The Scientific File Format IG

Despite the fact of the central role of file formats for any data related activity, RDA had until now no activities dealing with the file formats in general or scientific file formats in particular (other than the associated meta-data). Sustainability of data infrastructures requires however significant efforts to maintain file formats, preferably relying on open, portable standards. Preservation of file formats is at least to some extend a pre-requisite for preservation of data analysis tool chains, and the lack of sustainable workflows and file formats will obscure attempts to collect and archive related prove-nance data.

We hence initiated a Scientific File Format IG, which aims to support sustainability of open standards and to promote the development and evolution of file formats. Since the focus is clearly on open standards, we primarily considered HDF5, netCDF, NeXus and community standards like CIF as the main targets.

The major standards were represented by Elena Pourmal, Director of Development at HDFgroup, the non-profit company maintaining the HDF standards; Mohan Ramamurthy, Director of unidata, the maintainer of the netCDF standard and reference installations of major tools for the geosciences community; Eugen Wintersberger as a member of the NeXus International Advisory Committee (NIAC), the de facto maintainer of the NeXus standard.

The presentations were accompanied by fruitful discussion and explicit expressions of interest on the topic. A workplan has been agreed on, outlining a number of specific topics. Details will be pub-lished on the RDA site. The presentations are available from the PaN-data.eu site (and hosted on the DESY conferencing site).

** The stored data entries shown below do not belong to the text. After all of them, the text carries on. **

(* ===== verification/RecordingQueue.v ===== *)
(** * The bounded raw recording queue

    [RawMessage] and [RawRecordingQueue]: the queue between the market thread
    (producer) and the writer thread (consumer).  Every method runs under the
    mutex, so a concurrent run is an interleaving of whole operations. *)

From S2P Require Import Prelude.
From S2P Require Import Text.
From S2P Require Import StdMap.
From S2P Require Import CoreTypes.

Open Scope Z_scope.

(** ** Data *)

Record RawMessage := {
  record_index : Z;
  venue : Venue;
  connection_id : Z;
  receive_wall_time : ReceiveWallTimestamp;
  receive_monotonic_time : ReceiveMonotonicTimestamp;
  payload : string;
}.
Definition RawEnvelope := RawMessage.

#[export] Instance RawMessage_eq_dec : EqDecision RawMessage.
Proof. solve_decision. Defined.

Record RawQueueConfig := { maximum_messages : Z; maximum_bytes : Z }.

Definition default_queue_config : RawQueueConfig :=
  {| maximum_messages := 4096; maximum_bytes := 64 * 1024 * 1024 |}.

Inductive PushResult := Accepted | Full | Closed.
#[export] Instance PushResult_eq_dec : EqDecision PushResult.
Proof. solve_decision. Defined.

Record RawRecordingQueue := {
  config_ : RawQueueConfig;
  messages_ : list RawEnvelope;
  bytes_ : Z;
  closed_ : bool;
}.

#[export] Instance RawRecordingQueue_eta : EtaRecord RawRecordingQueue := λ q,
  {| config_ := config_ q; messages_ := messages_ q; bytes_ := bytes_ q; closed_ := closed_ q |}.

Definition new_queue (config : RawQueueConfig) : RawRecordingQueue :=
  {| config_ := config; messages_ := []; bytes_ := 0; closed_ := false |}.

(** [payload.size()] *)
Definition payload_size (m : RawEnvelope) : Z := Z.of_nat (String.length (payload m)).

(** ** Operations (sizes are [std::size_t]) *)

Definition message_count (q : RawRecordingQueue) : Z := Z.of_nat (length (messages_ q)).
Definition payload_bytes (q : RawRecordingQueue) : Z := bytes_ q.

Definition try_push (q : RawRecordingQueue) (message : RawEnvelope) : RawRecordingQueue * PushResult :=
  if closed_ q then (q, Closed)
  else if (Z.of_nat (length (messages_ q)) >=? maximum_messages (config_ q)) ||
          (payload_size message >? u64 (maximum_bytes (config_ q) - bytes_ q))
  then (q, Full)
  else (q <| messages_ := messages_ q ++ [message] |>
          <| bytes_ := u64 (bytes_ q + payload_size message) |>, Accepted).

(** [wait_pop]: [None] while the condition variable blocks the caller,
    otherwise the new queue and the returned optional. *)
Definition wait_pop (q : RawRecordingQueue) : option (RawRecordingQueue * option RawEnvelope) :=
  match messages_ q with
  | [] => if closed_ q then Some (q, None) else None
  | message :: rest =>
      Some (q <| messages_ := rest |> <| bytes_ := u64 (bytes_ q - payload_size message) |>,
            Some message)
  end.

Definition close (q : RawRecordingQueue) : RawRecordingQueue := q <| closed_ := true |>.

(** ** Runs *)

Inductive queue_op := OpPush (m : RawEnvelope) | OpPop | OpClose.

(** The observable effect of one operation. *)
Inductive queue_event := Pushed (m : RawEnvelope) (r : PushResult) | Popped (m : option RawEnvelope) | DidClose.

Inductive queue_step : RawRecordingQueue → queue_event → RawRecordingQueue → Prop :=
  | step_push q m q' r : try_push q m = (q', r) → queue_step q (Pushed m r) q'
  | step_pop q m q' : wait_pop q = Some (q', m) → queue_step q (Popped m) q'
  | step_close q : queue_step q DidClose (close q).

Inductive queue_run : RawRecordingQueue → list queue_event → RawRecordingQueue → Prop :=
  | run_nil q : queue_run q [] q
  | run_snoc q es q' e q'' : queue_run q es q' → queue_step q' e q'' → queue_run q (es ++ [e]) q''.

Definition accepted_of (e : queue_event) : list RawEnvelope :=
  match e with Pushed m Accepted => [m] | _ => [] end.
Definition popped_of (e : queue_event) : list RawEnvelope :=
  match e with Popped (Some m) => [m] | _ => [] end.

#[global] Arguments payload_size : simpl never.

(** ** Invariant *)

Fixpoint total_bytes (ms : list RawEnvelope) : Z :=
  match ms with [] => 0 | m :: ms' => payload_size m + total_bytes ms' end.

Record queue_inv (q : RawRecordingQueue) : Prop := {
  inv_count : 0 ≤ message_count q ≤ maximum_messages (config_ q);
  inv_bytes : bytes_ q = total_bytes (messages_ q);
  inv_bound : bytes_ q ≤ maximum_bytes (config_ q) ≤ UINT64_MAX;
}.

Definition config_ok (c : RawQueueConfig) : Prop :=
  0 ≤ maximum_messages c ∧ 0 ≤ maximum_bytes c ≤ UINT64_MAX.

Lemma payload_size_nonneg m : 0 ≤ payload_size m.
Proof. unfold payload_size. lia. Qed.

Lemma total_bytes_nonneg ms : 0 ≤ total_bytes ms.
Proof. induction ms as [|m ms IH]; cbn; [lia|]. pose proof (payload_size_nonneg m). lia. Qed.

Lemma total_bytes_app ms ms' : total_bytes (ms ++ ms') = total_bytes ms + total_bytes ms'.
Proof. induction ms as [|m ms IH]; cbn; [done|]. rewrite IH. lia. Qed.

Lemma new_queue_inv c : config_ok c → queue_inv (new_queue c).
Proof. intros [? ?]. split; unfold message_count; cbn -[UINT64_MAX]; lia. Qed.

Lemma try_push_inv q m : queue_inv q → queue_inv (try_push q m).1.
Proof.
  intros [Hc Hb Hm]. unfold try_push. destruct (closed_ q); [done|].
  pose proof (total_bytes_nonneg (messages_ q)). pose proof (payload_size_nonneg m).
  rewrite u64_small by (unfold in_uint64; lia).
  destruct (_ || _) eqn:E; [done|]. apply orb_false_iff in E as [E1 E2].
  rewrite Z.geb_leb in E1. zbool. unfold message_count in *.
  split; unfold message_count; cbn -[UINT64_MAX]; [rewrite length_app; cbn; lia|..].
  - rewrite u64_small by (unfold in_uint64; lia). rewrite total_bytes_app, Hb. cbn. lia.
  - rewrite u64_small by (unfold in_uint64; lia). lia.
Qed.

Lemma wait_pop_inv q q' m : queue_inv q → wait_pop q = Some (q', m) → queue_inv q'.
Proof.
  intros [Hc Hb Hm] Hp. unfold wait_pop in Hp. unfold message_count in *.
  destruct (messages_ q) as [|m' rest] eqn:E.
  { destruct (closed_ q); [|done]. injection Hp as <- <-. split; [|by rewrite E|done].
    unfold message_count. by rewrite E. }
  injection Hp as <- <-. cbn in *. pose proof (total_bytes_nonneg rest).
  pose proof (payload_size_nonneg m').
  split; unfold message_count; cbn -[UINT64_MAX]; rewrite ?u64_small by (unfold in_uint64; lia); lia.
Qed.

Lemma close_inv q : queue_inv q → queue_inv (close q).
Proof. by intros []; split. Qed.
#[export] Hint Resolve try_push_inv wait_pop_inv close_inv new_queue_inv : arb.

Lemma queue_step_inv q e q' : queue_step q e q' → queue_inv q → queue_inv q'.
Proof.
  intros [q0 m q1 r Hp|q0 m q1 Hp|q0] Hq; [|exact (wait_pop_inv _ _ _ Hq Hp)|by apply close_inv].
  apply (try_push_inv q0 m) in Hq. by rewrite Hp in Hq.
Qed.

Lemma queue_run_inv q es q' : queue_inv q → queue_run q es q' → queue_inv q'.
Proof. intros Hq Hr. induction Hr; eauto using queue_step_inv. Qed.

Lemma queue_step_config q e q' : queue_step q e q' → config_ q' = config_ q.
Proof.
  intros [? ? ? ? H|? ? ? H|?]; [unfold try_push in H|unfold wait_pop in H|done];
    repeat split_match; by simplify_eq.
Qed.

(** ** Order of messages *)

Lemma queue_step_fifo q e q' :
  queue_step q e q' → messages_ q ++ accepted_of e = popped_of e ++ messages_ q'.
Proof.
  intros [? ? ? ? H|? ? ? H|?]; [unfold try_push in H|unfold wait_pop in H|];
    repeat split_match; simplify_eq; cbn; rewrite ?app_nil_r; try congruence; done.
Qed.

Lemma queue_run_fifo q es q' :
  queue_run q es q' →
  messages_ q ++ (es ≫= accepted_of) = (es ≫= popped_of) ++ messages_ q'.
Proof.
  intros Hr. induction Hr as [q|q es q' e q'' _ IH Hs]; [by rewrite app_nil_r|].
  rewrite !bind_app. cbn. rewrite !app_nil_r. apply queue_step_fifo in Hs.
  rewrite app_assoc, IH, <-app_assoc, Hs. by rewrite app_assoc.
Qed.

Lemma queue_step_closed q e q' : 
  queue_step q e q' → closed_ q = true → closed_ q' = true ∧ accepted_of e = [].
Proof.
  intros [? ? ? ? H|? ? ? H|?] Hc; [unfold try_push in H|unfold wait_pop in H|done];
    repeat split_match; by simplify_eq.
Qed.

Lemma queue_run_closed q es q' :
  closed_ q = true → queue_run q es q' → closed_ q' = true ∧ (es ≫= accepted_of) = [].
Proof.
  intros Hc Hr. induction Hr as [q|q es q' e q'' _ IH Hs]; [done|].
  destruct (IH Hc) as [Hc' Ha]. destruct (queue_step_closed _ _ _ Hs Hc') as [? He].
  rewrite bind_app, Ha. cbn. by rewrite He.
Qed.

Lemma queue_run_config q es q' : queue_run q es q' → config_ q' = config_ q.
Proof. intros Hr. induction Hr; [done|]. erewrite queue_step_config by done. done. Qed.

Lemma run_cons q e q' es q'' : queue_step q e q' → queue_run q' es q'' → queue_run q (e :: es) q''.
Proof.
  intros Hs Hr. induction Hr as [q'|q' es q1 e' q2 _ IH Hs'].
  - apply (run_snoc q [] q e); [constructor|done].
  - apply (run_snoc q (e :: es) q1 e'); auto.
Qed.

Lemma drain_run ms q :
  closed_ q = true → messages_ q = ms →
  ∃ q', queue_run q (map (λ m, Popped (Some m)) ms) q' ∧ closed_ q' = true ∧ messages_ q' = [].
Proof.
  revert q. induction ms as [|m ms IH]; intros q Hc Hm.
  { exists q. split_and!; [constructor|done..]. }
  set (q1 := q <| messages_ := ms |> <| bytes_ := u64 (bytes_ q - payload_size m) |>).
  destruct (IH q1) as (q' & Hr & Hc' & Hm'); [done..|]. exists q'. split_and!; [|done..].
  cbn. apply run_cons with q1; [|done]. constructor. unfold wait_pop. by rewrite Hm.
Qed.

(** ** Theorems *)

(** C38: in every interleaving of pushes, pops and closes the queue stays
    within its message and byte limits, and its [std::size_t] byte counter is
    the exact total of the queued payloads: neither its sum nor its
    differences wrap around. *)
Theorem queue_bounded c es q :
  config_ok c → queue_run (new_queue c) es q →
  message_count q ≤ maximum_messages c ∧ payload_bytes q ≤ maximum_bytes c ∧
  payload_bytes q = total_bytes (messages_ q).
Proof.
  intros Hc Hr. destruct (queue_run_inv _ _ _ (new_queue_inv _ Hc) Hr) as [H1 H2 H3].
  rewrite (queue_run_config _ _ _ Hr) in *. unfold payload_bytes. cbn in *. lia.
Qed.

(** The queue is first-in first-out and loses nothing: the accepted
    messages are the popped ones followed by those still queued, and after
    [close] nothing more is accepted. *)
Theorem queue_fifo c es q es' q' :
  queue_run (new_queue c) es q → queue_run (close q) es' q' →
  (es ≫= accepted_of) = (es ≫= popped_of) ++ messages_ q ∧
  (es' ≫= accepted_of) = [] ∧ messages_ q = (es' ≫= popped_of) ++ messages_ q'.
Proof.
  intros Hr Hr'. apply queue_run_fifo in Hr. cbn in Hr. split; [done|].
  destruct (queue_run_closed (close q) es' q' eq_refl Hr') as [_ He]. split; [done|].
  apply queue_run_fifo in Hr'. rewrite He, app_nil_r in Hr'. done.
Qed.

(** The consumer never blocks for ever once the producer has closed: it
    returns every queued message in order, and then the end marker. *)
Theorem queue_drains q :
  ∃ q', queue_run (close q) (map (λ m, Popped (Some m)) (messages_ q) ++ [Popped None]) q' ∧
    messages_ q' = [].
Proof.
  destruct (drain_run (messages_ q) (close q)) as (q' & Hr & Hc & Hm); [done..|].
  exists q'. split; [|done]. apply run_snoc with q'; [done|]. constructor.
  unfold wait_pop. by rewrite Hm, Hc.
Qed.

Definition ex_raw (i : Z) (text : string) : RawEnvelope :=
  {| record_index := i; venue := Coinbase; connection_id := 1;
     receive_wall_time := {| wall_ns := i |}; receive_monotonic_time := {| mono_ns := i |};
     payload := text |}.

(** A run on a queue of at most two messages and eight bytes, in which a third
    message is refused. *)
Definition ex_queue_config : RawQueueConfig := {| maximum_messages := 2; maximum_bytes := 8 |}.
Definition ex_queue : RawRecordingQueue :=
  (try_push (try_push (try_push (new_queue ex_queue_config) (ex_raw 0 "abc")).1
    (ex_raw 1 "defgh")).1 (ex_raw 2 "i")).1.

Lemma ex_queue_run :
  queue_run (new_queue ex_queue_config)
    [Pushed (ex_raw 0 "abc") Accepted; Pushed (ex_raw 1 "defgh") Accepted; Pushed (ex_raw 2 "i") Full]
    ex_queue.
Proof. do 3 (eapply run_cons; [by constructor|]). constructor. Qed.

Lemma queue_bounded_witness :
  message_count ex_queue ≤ 2 ∧ payload_bytes ex_queue ≤ 8 ∧
  payload_bytes ex_queue = total_bytes (messages_ ex_queue).
Proof. apply (queue_bounded ex_queue_config _ _ ltac:(done) ex_queue_run). Defined.

Lemma queue_fifo_witness :
  [ex_raw 0 "abc"; ex_raw 1 "defgh"] = messages_ ex_queue ∧
  messages_ ex_queue = [ex_raw 0 "abc"] ++ [ex_raw 1 "defgh"].
Proof.
  destruct (queue_fifo ex_queue_config _ ex_queue
    [Popped (Some (ex_raw 0 "abc")); Pushed (ex_raw 3 "") Closed] _ ex_queue_run
    ltac:(do 2 (eapply run_cons; [by constructor|]); constructor)) as (H1 & _ & H2).
  exact (conj H1 H2).
Defined.
(** ** Specification *)

Definition limits_ok (q : RawQueueConfig) : Prop :=
  0 < maximum_messages q ≤ UINT64_MAX ∧ 0 < maximum_bytes q ≤ UINT64_MAX.

(** The commands the program can be asked for. *)
Definition command_ok (c : command) : Prop :=
  match c with
  | SessionReplay directory output _ _ => directory ≠ EmptyString ∧ output ≠ EmptyString
  | SessionCapture c =>
      cc_directory c ≠ EmptyString ∧ 0 < cc_depth c ≤ UINT64_MAX ∧ 0 ≤ cc_duration c ≤ INT_MAX ∧
      limits_ok (cc_queue c) ∧ 0 < cc_minimum_disk c ≤ UINT64_MAX ∧ 0 ≤ cc_force_seconds c ≤ INT_MAX ∧
      (cc_venue c ≠ "kraken"%string → cc_depth c = 100 ∧ cc_duration c = 0)
  | LegacyReplay path => path ≠ EmptyString
  | LegacyRecord path force_seconds queue minimum_disk =>
      path ≠ EmptyString ∧ 0 ≤ force_seconds ≤ INT_MAX ∧ limits_ok queue ∧ 0 < minimum_disk ≤ UINT64_MAX
  end.

(** Arguments that select a command; a zero is the default of an option that
    only takes positive numbers. *)
Definition number_argument (name : string) (n : Z) : list string := if n =? 0 then [] else [name; to_string n].
Definition flag_argument (name : string) (given : bool) : list string := if given then [name] else [].
Definition limit_arguments (q : RawQueueConfig) (minimum_disk force_seconds : Z) : list string :=
  ["--queue-messages"; to_string (maximum_messages q); "--queue-bytes"; to_string (maximum_bytes q);
   "--minimum-free-disk-bytes"; to_string minimum_disk]%string ++
  number_argument "--force-disconnect-after-seconds" force_seconds.
(* ===== verification/Statistics.v ===== *)
(** * Benchmark statistics

    [benchmarks::statistics]: the extremes and the nearest-rank percentiles of
    the samples.  The mean, a [long double] computation, is not modelled. *)

From S2P Require Import Prelude.
From stdpp Require Import sorting.

Open Scope Z_scope.

Record Statistics := {
  st_samples : Z;
  min_ns : Z; p50_ns : Z; p95_ns : Z; p99_ns : Z; max_ns : Z;
}.

(** [std::sort] *)
Definition sorted (samples : list Z) : list Z := merge_sort Z.le samples.

(** The rank in the [percentile] lambda. *)
Definition percentile_rank (size percent : Z) : Z :=
  size / 100 * percent + (size mod 100 * percent + 99) / 100.

Definition percentile (samples : list Z) (percent : Z) : Z :=
  let l := sorted samples in
  default 0 (l !! Z.to_nat (percentile_rank (Z.of_nat (length l)) percent - 1)).

Definition statistics (samples : list Z) : Statistics :=
  let s := {| st_samples := Z.of_nat (length samples); min_ns := 0; p50_ns := 0; p95_ns := 0; p99_ns := 0; max_ns := 0 |} in
  match samples with
  | [] => s
  | _ =>
      {| st_samples := Z.of_nat (length samples);
         min_ns := default 0 (head (sorted samples)); p50_ns := percentile samples 50;
         p95_ns := percentile samples 95; p99_ns := percentile samples 99;
         max_ns := default 0 (last (sorted samples)) |}
  end.

(** ** Lemmas *)

Lemma sorted_permutation samples : sorted samples ≡ₚ samples.
Proof. apply merge_sort_Permutation. Qed.

Lemma sorted_order samples i j x y :
  sorted samples !! i = Some x → sorted samples !! j = Some y → (i ≤ j)%nat → x ≤ y.
Proof.
  intros Hx Hy Hij. destruct (decide (i = j)) as [->|Hne]; [simplify_eq; lia|].
  assert (StronglySorted Z.le (sorted samples)) as Hs by (apply StronglySorted_merge_sort; apply _).
  revert i j Hx Hy Hij Hne. induction Hs as [|z l Hs IH Hz]; intros i j Hx Hy Hij Hne; [done|].
  destruct i as [|i], j as [|j]; cbn in *; try lia.
  - injection Hx as ->. rewrite Forall_forall in Hz. by apply Hz, list_elem_of_lookup_2 with j.
  - apply (IH i j); [done|done|lia|lia].
Qed.

(** The rank is the least integer not below the share of the samples. *)
Lemma percentile_rank_ceiling size percent :
  0 < size → 0 < percent ≤ 100 →
  let r := percentile_rank size percent in 1 ≤ r ≤ size ∧ 100 * (r - 1) < size * percent ≤ 100 * r.
Proof. intros Hs Hp. unfold percentile_rank. cbv zeta. Z.div_mod_to_equations. nia. Qed.

(** The elements of a list that satisfy a predicate, by position. *)
Lemma count_prefix (P : Z → Prop) `{!∀ x, Decision (P x)} (l : list Z) (k : nat) :
  (k ≤ length l)%nat → (∀ i x, l !! i = Some x → (i < k)%nat → P x) → (k ≤ length (filter P l))%nat.
Proof.
  revert k. induction l as [|y l IH]; intros k Hk HP; cbn [length] in *; [lia|].
  destruct k as [|k]; [lia|]. rewrite filter_cons, decide_True by (apply (HP 0%nat); [done|lia]). cbn [length].
  apply le_n_S, IH; [lia|]. intros i x Hx Hi. apply (HP (S i)); [done|lia].
Qed.

Lemma count_outside (P : Z → Prop) `{!∀ x, Decision (P x)} (l : list Z) (k : nat) :
  (∀ i x, l !! i = Some x → P x → (i < k)%nat) → (length (filter P l) ≤ k)%nat.
Proof.
  revert k. induction l as [|y l IH]; intros k HP; [cbn; lia|]. rewrite filter_cons. destruct (decide (P y)) as [Hy|Hy].
  - pose proof (HP 0%nat y eq_refl Hy). destruct k as [|k]; [lia|]. cbn [length]. apply le_n_S, IH.
    intros i x Hx Hxp. pose proof (HP (S i) x Hx Hxp). lia.
  - apply IH. intros i x Hx Hxp. pose proof (HP (S i) x Hx Hxp). lia.
Qed.

Lemma extremes samples :
  samples ≠ [] →
  default 0 (head (sorted samples)) ∈ samples ∧ default 0 (last (sorted samples)) ∈ samples ∧
  ∀ x, x ∈ samples → default 0 (head (sorted samples)) ≤ x ≤ default 0 (last (sorted samples)).
Proof.
  intros Hne. pose proof (sorted_permutation samples) as Hperm.
  assert (sorted samples ≠ []) as Hns.
  { intros Hs. apply Hne. rewrite Hs in Hperm. by apply Permutation_nil in Hperm. }
  destruct (sorted samples !! 0%nat) as [a|] eqn:Ha; [|by destruct (sorted samples)].
  destruct (sorted samples !! pred (length (sorted samples))) as [b|] eqn:Hb;
    [|apply lookup_ge_None in Hb; destruct (sorted samples); [done|cbn in Hb; lia]].
  rewrite head_lookup, last_lookup, Ha, Hb.
  change (default 0 (Some a)) with a. change (default 0 (Some b)) with b. split_and!.
  - rewrite <-Hperm. by eapply list_elem_of_lookup_2.
  - rewrite <-Hperm. by eapply list_elem_of_lookup_2.
  - intros x Hx. rewrite <-Hperm in Hx. apply list_elem_of_lookup_1 in Hx as [i Hi].
    pose proof (lookup_lt_Some _ _ _ Hi). split; [apply (sorted_order samples 0 i); [done..|lia]|].
    apply (sorted_order samples i (pred (length (sorted samples)))); [done..|lia].
Qed.

(** ** Theorem *)

(** The percentiles are nearest-rank percentiles: each is one of the
    samples, at least the given share of the samples is at most its value, and
    less than that share is below it; the extremes bound all samples; the
    empty set has zero statistics. *)
Theorem statistics_nearest_rank samples percent :
  0 < percent ≤ 100 → samples ≠ [] →
  let v := percentile samples percent in
  let s := statistics samples in
  let n := Z.of_nat (length samples) in
  v ∈ samples ∧ n * percent ≤ 100 * Z.of_nat (length (filter (λ x, x ≤ v) samples)) ∧
  100 * Z.of_nat (length (filter (λ x, x < v) samples)) < n * percent ∧
  st_samples s = n ∧ (min_ns s ∈ samples ∧ max_ns s ∈ samples ∧ ∀ x, x ∈ samples → min_ns s ≤ x ≤ max_ns s) ∧
  p50_ns s = percentile samples 50 ∧ p95_ns s = percentile samples 95 ∧ p99_ns s = percentile samples 99.
Proof.
  intros Hp Hne. cbv zeta. pose proof (sorted_permutation samples) as Hperm.
  pose proof (Permutation_length Hperm) as Hlen.
  assert (0 < Z.of_nat (length samples)) as Hpos by (destruct samples; [done|cbn; lia]).
  destruct (percentile_rank_ceiling (Z.of_nat (length samples)) percent Hpos Hp) as [Hr Hc].
  set (r := percentile_rank _ percent) in *.
  destruct (lookup_lt_is_Some_2 (sorted samples) (Z.to_nat (r - 1))) as [v Hv]; [lia|].
  assert (percentile samples percent = v) as -> by (unfold percentile; rewrite Hlen; fold r; by rewrite Hv).
  split_and!.
  - rewrite <-Hperm. by eapply list_elem_of_lookup_2.
  - rewrite <-Hperm, Hlen. pose proof (count_prefix (λ x, x ≤ v) (sorted samples) (Z.to_nat r) ltac:(lia)) as Hcount.
    assert (Z.to_nat r ≤ length (filter (λ x, (x ≤ v)%Z) (sorted samples)))%nat; [|lia].
    apply Hcount. intros i x Hx Hi. apply (sorted_order samples i (Z.to_nat (r - 1))); [done..|lia].
  - rewrite <-Hperm, Hlen. assert (length (filter (λ x, (x < v)%Z) (sorted samples)) ≤ Z.to_nat (r - 1))%nat; [|lia].
    apply count_outside. intros i x Hx Hxv. destruct (decide (i < Z.to_nat (r - 1))%nat) as [|Hge]; [done|].
    pose proof (sorted_order samples (Z.to_nat (r - 1)) i v x Hv Hx ltac:(lia)). lia.
  - by destruct samples.
  - destruct (extremes samples Hne) as (H1 & _). by destruct samples.
  - destruct (extremes samples Hne) as (_ & H2 & _). by destruct samples.
  - destruct (extremes samples Hne) as (_ & _ & H3). by destruct samples.
  - by destruct samples.
  - by destruct samples.
  - by destruct samples.
Qed.

Definition ex_samples : list Z := [30; 10; 20; 40; 50; 10].

Example ex_statistics :
  statistics ex_samples = {| st_samples := 6; min_ns := 10; p50_ns := 20; p95_ns := 50; p99_ns := 50; max_ns := 50 |}.
Proof. vm_compute. reflexivity. Qed.

Lemma statistics_nearest_rank_witness :
  percentile ex_samples 50 ∈ ex_samples ∧ max_ns (statistics ex_samples) ∈ ex_samples.
Proof.
  destruct (statistics_nearest_rank ex_samples 50 ltac:(lia) ltac:(discriminate)) as (H1 & _ & _ & _ & (_ & H2 & _) & _).
  exact (conj H1 H2).
Defined.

The HDF5 external filters WG

Recently, HDFgroup has introduced a new mechanism for pluggable extensions to the HDF5 core library. The extensions have a severe impact on the readability of HDF5 data encoded with external filters. Outsourcing some functionality to pluggable extension leaves the backward compatibility and portability of the HDF5 core intact and minimizing modifications on the application side, but that comes at a price. The non-availability of a specific module might make it impossible to access the data in a HDF5 container. To maintain a high degree of usability, a registry of extensions, rules and best practices as well as support for a number of HDFgroup supported platforms seem inevitable. It’s not a major but non-neglible long-term support effort, which should best be provided by the community rather than HDFgroup, as was commonly agreed. Aim of the workgroup is hence to establish the support platform and extension registry as well as the necessary documentation on best practices and coding standards.

The working group meeting was supposed to take place as part of the Scientific File Format BoF session. Time was however too short to cover both topics without hampering the very interesting discussions. The HDF5 external filters and corresponding working group activities were hence partially covered in the PaNdata workshop and partially postponed to post-RDA video meetings. The slides and workplan for the HDF5 WG will be posted on the RDA-site.

Future HDF5 developments

The recent HDF5 developments have greatly enhanced he file formats capabilities to the benefit of scientific communities as well as developers of scientific instruments or software frameworks. One aim of the RDA and PaNdata activities is to strengthen the support for future sustainable developments. The efforts will be continued and further developed at the RDA 5th plenary in 2015 and beyond.